The Taoiseach Micheál Martin insisted in the Dáil on Wednesday that the State’s banks “were not bailed out” following the property crash a decade ago.
"I'll talk to you about the banks. The banks were not bailed out," Mr Martin said in response to a question from People Before Profit TD Richard Boyd Barrett. "Shareholders in the banks were not bailed out. The State took equity. The shareholders were not bailed out. That's not a popular thing to say, but it is a fact."
However, there is no getting around the fact that the State’s six domestic lenders at the time of the crash ended up being bailed out – even if the Taoiseach was correct in his follow-up remark that shareholders ended up being wiped out in the process.
The Fianna Fáil-led government's snap guarantee of the six banks and building societies in September 2008 resulted in it and the following administration, led by Fine Gael, committing €64 billion to the banks between 2009 and 2011 to make good on the pledge as loan losses soared.
Otherwise, the gaping hole in banks’ balance sheets as a result of the losses would have resulted in them going bust, as they would not have had enough money to pay back depositors and senior bondholders (let alone retain enough capital in reserve to allow them to hold onto their banking licences).
Anglo Irish Bank and Irish Nationwide Building Society were nationalised in the process and ultimately put into wind-down mode. The State ended up owning more than 99 per cent of both AIB and Permanent TSB (PTSB). AIB was ordered by the Government to take over EBS in 2011, while taxpayers were also left with a 14 per cent interest in Bank of Ireland.
International bailout
The State ended up entering a €67.5 billion, three-year international bailout 10 years ago this month, largely because it had been frozen out of global bond markets as investors fretted about the ultimate cost of the bank bailout bill.

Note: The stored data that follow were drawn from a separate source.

Lemma inv_paso e e' :
  equipo_inv a b c n w0 e -> paso a b c e e' -> equipo_inv a b c n w0 e'.
Proof.
  intros Hinv Hp. destruct Hp as [antes h h' despues w w' Hh].
  destruct Hinv as (Hfr & Hlen & Hok & Hhecho).
  cbn [fst snd] in *.
  apply Forall_app in Hok as (Hok1 & Hok2).
  apply Forall_cons_iff in Hok2 as (Hh_ok & Hok3).
  destruct Hfr as (Ho & Hg & Hck & Hm).
  destruct Hh as [i resto w x Hl | i resto w x y Hl | i resto w w' x y Hs].
  - apply load_inv in Hl as (_ & Hx). rewrite Hm in Hx by congruence.
    split; [repeat split; assumption | split; [exact Hlen | split]].
    + apply Forall_app. split; [exact Hok1 |]. constructor; [| exact Hok3].
      split; [exact (proj1 Hh_ok) |]. cbn [fst snd]. exists i, resto. auto.
    + intros j Hj. destruct (Hhecho j Hj) as [Hpend | Hdone];
        [left | right; exact Hdone].
      rewrite pendientes_app in *. exact Hpend.
  - apply load_inv in Hl as (_ & Hy). rewrite Hm in Hy by congruence.
    destruct Hh_ok as (Hran & i' & resto' & Heq & Hx). cbn [fst snd] in *.
    injection Heq as <- <-.
    split; [repeat split; assumption | split; [exact Hlen | split]].
    + apply Forall_app. split; [exact Hok1 |]. constructor; [| exact Hok3].
      split; [exact Hran |]. cbn [fst snd]. exists i, resto. auto.
    + intros j Hj. destruct (Hhecho j Hj) as [Hpend | Hdone];
        [left | right; exact Hdone].
      rewrite pendientes_app in *. exact Hpend.
  - apply store_inv in Hs as (Hi & ->).
    destruct Hh_ok as (Hran & i' & resto' & Heq & Hx & Hy).
    cbn [fst snd] in *. injection Heq as <- <-.
    apply Forall_cons_iff in Hran as (Hin & Hran').
    unfold equipo_inv. cbn [fst snd].
    split; [| split; [| split]].
    + split; [exact Ho | split; [exact Hg | split; [exact Hck |]]].
      intros v Hv. rewrite mem_set_mem_neq by exact Hv. now apply Hm.
    + rewrite mem_set_mem_eq, upd_nth_length. exact Hlen.
    + apply Forall_app. split; [exact Hok1 |]. constructor; [| exact Hok3].
      split; [exact Hran' | exact I].
    + intros j Hj. rewrite mem_set_mem_eq.
      destruct (Nat.eq_dec j i) as [-> | Hji].
      * right. rewrite nth_error_upd_nth_eq by exact Hi. now rewrite Hx, Hy.
      * destruct (Hhecho j Hj) as [Hpend | Hdone].
        -- left. rewrite pendientes_app in *. cbn [snd] in *.
           rewrite !in_app_iff in *. cbn [In] in Hpend.
           destruct Hpend as [H | [[H | H] | H]]; auto. congruence.
        -- right. rewrite nth_error_upd_nth_neq by congruence. exact Hdone.
Qed.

Banks also imposed €15 billion of losses on junior bondholders between 2009 and 2011 – some of it under the direction of the Government as it secured High Court orders under temporary emergency banking legislation during the crisis.
Senior bondholders and depositors were largely spared, save for a small number in Anglo Irish Bank, when its successor company, Irish Banking Resolution Corporation (IBRC), was put into liquidation in February 2013.
This triggered €147 million of payments to remaining IBRC depositors from the crisis-time government banking guarantee scheme and the Central Bank’s deposit guarantee plan, and well as €934 million to guaranteed bondholders.